Pakistan has received 150 questions from the Joint Group of the Financial Action Task Force (FATF) in response to the report it submitted earlier this month, seeking clarifications, updates, and action against madrassas belonging to banned terror organizations.
Pakistan Promises To Achieve All FATF Targets On-Time Including Terror Financing
A top official source confirmed to The News that they have received a response from FATF.
“Yes, we did receive a response from FATF on our compliance report through an email. The body raised a set of 150 questions in the email, some of them seeking more data, some clarifications, and most importantly questions related to madrassas and actions taken against them having affiliation with proscribed outfits.”

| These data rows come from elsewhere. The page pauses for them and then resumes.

(* ===== verification/Prelude.v ===== *)
(** * Verified models of the compiler's core data structures and of the Triton backend

    The repository is a fork of the Rust compiler with a code generator of its
    own: [src/compiler/rustc_codegen_llvm/src/mlir/codegen/triton] turns the MIR
    of a GPU kernel into MLIR (dialects [arith], [cf], [scf], [tt]) through the
    bindings of [src/compiler/rustc_mlir].  The development models the logic of
    that backend that decides what is emitted, and the parts of the compiler it
    rests on: MIR, its traversals and visitor, the dataflow framework, the bit
    sets and interval sets of [rustc_index], and the interpreter's integer
    arithmetic, against which the emitted arithmetic is judged.

    ** Conventions

    A function that returns, panics or runs for ever is an [outcome] (below);
    [Result] is a sum; mutable state is passed explicitly.  Machine integers are
    [Z] with their wrap-around written out ([as_u], [as_i]); indices into vectors
    are [nat].  A failed [assert!], [unwrap], [bug!], [todo!] or an index out of
    bounds is [Panic], which the theorems exclude or exhibit.  A loop that is
    not structural runs on fuel and answers [Diverge] when it runs out; for every
    loop a fuel is defined, and a theorem says that it suffices:
    [const_disc_fuel] (each round makes a local known), [search_fuel],
    [reachable_fuel], [body_fuel] (a worklist expands a block once and pushes its
    successors), [arm_fuel] (one step per block), [phi_fuel] (rounds of phi
    placement: the number of phi locals grows), [traversal_fuel] (each step
    consumes a successor or visits a block), [engine_fuel] (an entry state grows
    at most the height of the lattice many times), [cursor_fuel] (two effects per
    statement and for the terminator of the longest block), [const_fold_fuel] (one call
    per statement, unless the recursion is cyclic), [map_fuel] (types are
    translated by recursion on their structure) and [read_fuel], [write_fuel]
    (a LEB128 byte takes seven bits).

    ** Parts

    MIR.
    - [Mir]: [rustc_middle/src/mir/syntax.rs], [terminator.rs], [mod.rs],
      [consts.rs] and the types and constants of [rustc_type_ir]: the data, and
      [SwitchTargets] with its operations.
    - [MirExec]: the abstract specification of control flow, a small step
      relation on blocks and environments; no code is mapped to it.
    - [Traversal]: predecessors, postorder, reverse postorder and preorder
      ([basic_blocks.rs], [traversal.rs]).
    - [Visitor]: the immutable visitor ([visit.rs]).

    The Triton backend ([triton/mod.rs], [triton/ops/terminator.rs],
    [triton/ops/binaryops.rs]).
    - [Worklist]: the graph search that its block-collection loops refine.
    - [TritonCfg], [TritonFold]: known discriminants, and the reachability that
      folds switches on them.  The analyses return and compute the derivable
      constants and the folded reachable set; against [MirExec], where an enum
      declares the discriminants of its variants, no block that runs is dropped
      when the recorded locals are assigned once and the enums that are set are
      numbered from 0; one is dropped whenever a declared discriminant differs from
      the index, and can be when a local is assigned twice.
    - [TritonPhi], [TritonPhiFacts], [TritonPhiFix]: phi placement.  It returns
      the least fixpoint of its round function for every hash order, and a local
      is a phi exactly when the chains of all predecessors define it.
    - [TritonLoops], [TritonLoopsFacts], [TritonLoopsThms]: recognition of
      [while] loops and of loops over ranges, their bodies, induction variable
      and carried locals, and switch arms.  Detection is total and what it
      reports is a loop.
    - [TritonEmit], [TritonEmitFacts]: the emission state and its tables, and
      branches with block arguments, over an interface of the MLIR builder: a
      branch passes, for the [i]-th phi local of its target, the value of that
      local as the [i]-th operand, and creates the block arguments it needs.
    - [Codegen]: computations on that state ([cg]), and the handlers of single
      statements and calls as a record of parameters.
    - [TritonScf]: [codegen_scf_for_loop], [codegen_scf_while_loop],
      [codegen_basic_block] and what they call in [ops/terminator.rs].
    - [TritonFunc]: [codegen_function]: creation of blocks, emission of each
      block and terminator, and the order of the work.
    - [TritonScfFacts], [TritonForFacts]: what the two loop emitters append to
      the IR.
    - [TritonSem], [TritonSemFacts]: meaning of emitted blocks and of MIR runs.
      [TritonForSem], [TritonScfModel], [TritonScfThms] (loops over ranges) and
      [TritonWhileThms] ([while] loops): the emitted loop
      computes, round by round, what the loop of the MIR computes; the MIR loop is
      run from its header, a range loop with the range its iterator was built
      from, which must be the first one before the loop and start at 0.
      [TritonScfBugs] exhibits the loops for which emission or detection fails.
    - [TritonConfined], [TritonFuncFacts], [TritonFuncThms]: every emitter only
      writes to blocks of its own; a function that is emitted has exactly one
      terminator in every block, at its end, that goes to blocks of the function
      and passes one operand per argument of its target, except that the branch
      from a loop to its exit passes none, also when the exit has arguments.
    - [TritonArith]: the lowering of binary and unary operations.
      [TritonArithFacts] and [TritonArithThms] compare the emitted operations
      with the interpreter ([IntOps]), [TritonArithTypes] proves them well typed,
      and [TritonArithBugs] exhibits where they go wrong.
    - [TritonConst]: constant folding of operands.  [TritonConstFacts]: when the
      recursion ends, and that its arithmetic is the interpreter's.
      [TritonConstThms]: the folded value is the value at run time, in the
      executions of [MirExec] with the interpreter's arithmetic, and where this
      fails.
    - [PlaceTypes]: types of places, operands and rvalues
      ([rustc_middle/src/mir/statement.rs]).  [TritonTypes]: [triton/types.rs],
      the translation of types.  [TritonOperand]: operands and constants
      ([codegen_operand]).  [TritonAssign]: [codegen_assign], casts, references,
      aggregates and copies.
    - [TritonAssignSem], [TritonAssignFacts], [TritonAssignThms]: meaning of
      straight-line MIR and of the emitted block, and the simulation between
      them.  [TritonStraight]: it composes over a list of assignments, and the
      assignments for which the emitted code computes something else.
    - [TritonTensor]: the operations a call can emit, and the handlers that
      create, load, store, reshape, cast, multiply and describe tensors
      ([ops/triton/tensor.rs], builders in [rustc_mlir/src/triton/tensor.rs]).
      [TritonMath]: the other handlers, the table that chooses one by the name of
      the function, and calls of compiled functions ([ops/terminator.rs],
      [ops/triton/program.rs], [ops/binaryops.rs]).
    - [TritonTensorTypes]: the rules of Triton's verifier and what the calls
      promise; a call that [call_ok] lists is compiled to operations the rules
      accept.  [call_ok] takes the operands of the API's signatures, and says which
      shapes and elements it covers and which calls it leaves out.
      [TritonTensorThms]: a meaning of the operations on tensors,
      the formulas that the compound calls compute, the calls whose code the rules
      refuse ([call_refused]) and the operands that are not read.

    Integers.
    - [ScalarInts]: [ScalarInt] of [rustc_middle/src/ty/consts/int.rs] over
      [rustc_abi::Size].
    - [IntOps]: [binary_int_op], [binary_bool_op] and the integer cases of
      [unary_op] of [rustc_const_eval/src/interpret/operator.rs], with the
      ranges of their results.

    Sets of indices ([rustc_index]).
    - [Interval], [IntervalFacts], [IntervalSets]: [IntervalSet] and the sparse
      matrix of interval sets ([interval.rs]).
    - [BitWords]: words, masks and the bit iterator ([bit_set.rs]).
    - [BitSet], [BitSetFacts], [BitSetRanges]: the interface of a bit set
      ([BitSetOps], [BitSetLaws]), [DenseBitSet] and [GrowableBitSet].
    - [ChunkedBitSet], [ChunkFacts], [ChunkedFacts], [ChunkedThms]:
      [ChunkedBitSet] and [MixedBitSet], instances of the same interface.
    - [BitMatrix], [BitMatrixThms]: [BitMatrix] and
      [SparseBitMatrix].

    Dataflow ([rustc_mir_dataflow]).
    - [Lattice]: the contract of a join semi-lattice ([LatticeLaws]) and its
      instances, bit sets through [BitSetLaws]; the trait [GenKill].
    - [Dataflow], [DataflowFacts], [DataflowEngine]: the trait [Analysis], the
      two directions and the fixpoint engine.  It terminates for every analysis
      whose laws hold, and for a monotone one computes the least solution.
    - [Liveness], [LivenessThms]: live locals; the result is liveness along
      paths.
    - [DataflowCursor]: reading the results inside a block: [ResultsCursor],
      [visit_results], and [DenseLocationMap] (Module [Points], [points.rs]).
    - [Storage], [StorageThms]: storage liveness; the result is
      the status of the storage along paths.
    - [RequiresStorage]: [MaybeBorrowedLocals], [borrowed_locals] and
      [MaybeRequiresStorage], whose constructor runs a cursor over the former;
      the results are borrowing and the need for storage along paths.  A path
      through the edge on which an asynchronous drop is cancelled, which the
      engine does not follow, contributes nothing.
    - [DataflowThms]: the properties of traversals, engine, cursor and analyses.

    Serialization ([rustc_serialize]).
    - [Leb128]: the cursor of [MemDecoder] and the readers and writers of
      variable-length integers ([leb128.rs]).
    - [Opaque]: [MemEncoder], [FileEncoder] with its buffer,
      [MemDecoder] ([opaque.rs]), and the laws of a sink of bytes ([SinkLaws]),
      which both encoders satisfy.
    - [Serialize]: [Encodable] and [Decodable] and their implementations
      ([serialize.rs]) as a class over any sink; what is written is read back,
      through either encoder; and what a [FileEncoder] has finished, cut to a
      proper prefix, is refused or fails to decode.

    ** How the parts interact

    Switch folding gives the reachable set that phi placement and loop
    detection work on; phi placement gives the phi locals of a join that branch
    emission creates block arguments for; loop detection decides which blocks
    the [scf] emitters take over from branch emission; [codegen_function] runs
    the analyses and then the emitters in order, all on the one state of
    [TritonEmit].  The arithmetic and the assignments append operations to the
    block that branch emission ends; assignments call operands, constant folding
    and arithmetic, and so do the handlers of calls, lifted to blocks that hold
    tensor operations too, on the same state with the block shapes of tensor
    descriptors beside it.  The dataflow engine is proved against
    [LatticeLaws] and [AnalysisLaws]; [DenseBitSet] and [MixedBitSet] discharge
    the first through [BitSetLaws], and the liveness and storage analyses the
    second.  [Storage] proves its path theorem once for forward bit-set
    analyses; the two storage analyses and borrowed locals instantiate it.  The
    cursor is proved against [AnalysisLaws] for either direction; the moves that
    [MaybeRequiresStorage] may kill are asked through it.  The implementations of [Encodable] are
    proved against [SinkLaws], which [MemEncoder] and [FileEncoder] discharge,
    and compose through [SerializableLaws].

    ** Parameters and hypotheses

    Code that is not in the repository, or that belongs to the type system, is a
    parameter: [instantiate] (substitution and normalisation of constants),
    [def_path] (names of definitions), the order in which a hash table is
    iterated ([HashOrder]), the MLIR builder ([MlirBuilder]), the inference of
    result types ([infer]), the handlers of operands, statements and calls
    (assumed [tame]: they append operations and record values, and touch no
    other table), the meaning of single operations ([Dialect]) and of single
    statements ([MirSem]), related by [loop_laws] and [range_laws], the declared discriminants of
    enums ([discr_of]), and the
    evaluation of [arith] operations, of which [arith_doc] states what the
    dialect documents; [arith_ref] shows that it can hold; the questions put to
    the type context (layouts, fields, associated items, the result and symbol of
    a function); how an operand prints; the meaning of operations on elements
    ([Elems], [FloatOps]); and the operating
    system's file ([FileOps], of which [FileLaws] says what a file opened for
    writing does when a write succeeds).  Bodies are assumed
    well formed where that is said ([body_ok]: edges stay in the body, every
    block has a terminator, a switch has one target more than values).

    ** Not modelled

    The pass pipeline and linking, whose results are built in C++ libraries behind
    a foreign interface; the attributes of tensor operations that the code never
    varies; and the handlers [load_full] and [store_full], which no call reaches.
    That the handlers of calls are [tame] is a hypothesis of the loop emitters and
    not derived for the handlers of [TritonMath].  The
    [scf.if] emitter is modelled and shown never to compile inside a [while]
    loop; its result is not related to the MIR.  Analyses that need move paths or
    layouts are left out of dataflow, as is graph output.
    Of [rustc_serialize], hash maps and sets, whose order is the hasher's, paths
    and the positions of the on-disk tables are left out.  The front end, type
    system, borrow checker, query system, upstream code generators, standard
    library and tools are not modelled: they are upstream code that the modelled
    parts use only through the parameters above. *)
From stdpp Require Export base option list sets gmap fin_maps fin_sets relations numbers strings.
From Stdlib Require Export ZArith Lia.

Pakistan has been given until January 8, 2020 deadline to respond to the 150 questions. The next meeting of FATF meeting is scheduled to be held from January 21 to 24 in Beijing, China where Pakistan will be given a chance to argue its position with reference to the compliance report.
Pakistan is expecting that FATF may grant it another relaxation probably up to June 2020 in its upcoming plenary review meeting, as the February deadline is too short a period for Pakistan to comply with the remaining 22 action plans.
The task force kept the country on its grey list for an extended period till February 2020. In the previous meeting held in October, it had warned that Islamabad would be put on the blacklist if it did not comply with the remaining 22 out of 27 points related to anti-money laundering and counter-terrorist financing identified by the watchdog.
Pakistan successfully managed to escape from ending in the blacklist in the last meeting with the support of China, Turkey, Malaysia, Saudi Arabia and Middle Eastern countries. India had failed to convince the world powers that Pakistan was not cooperating with the multinational forum related to terror financing.
The joint working group of the FATF declared Pakistan as largely compliant on 10 points, however, the FATF plenary meeting accepted Islamabad’s compliance only on five points out of 27 action plans.
The FATF in its previous statement had said, “Should significant and sustainable progress not be made across the full range of its action plan by the next plenary, the FATF will take action, which could include the FATF calling on its members and urging all jurisdictions to advise their FIs (financial institutions) to give special attention to business relations and transactions with Pakistan.”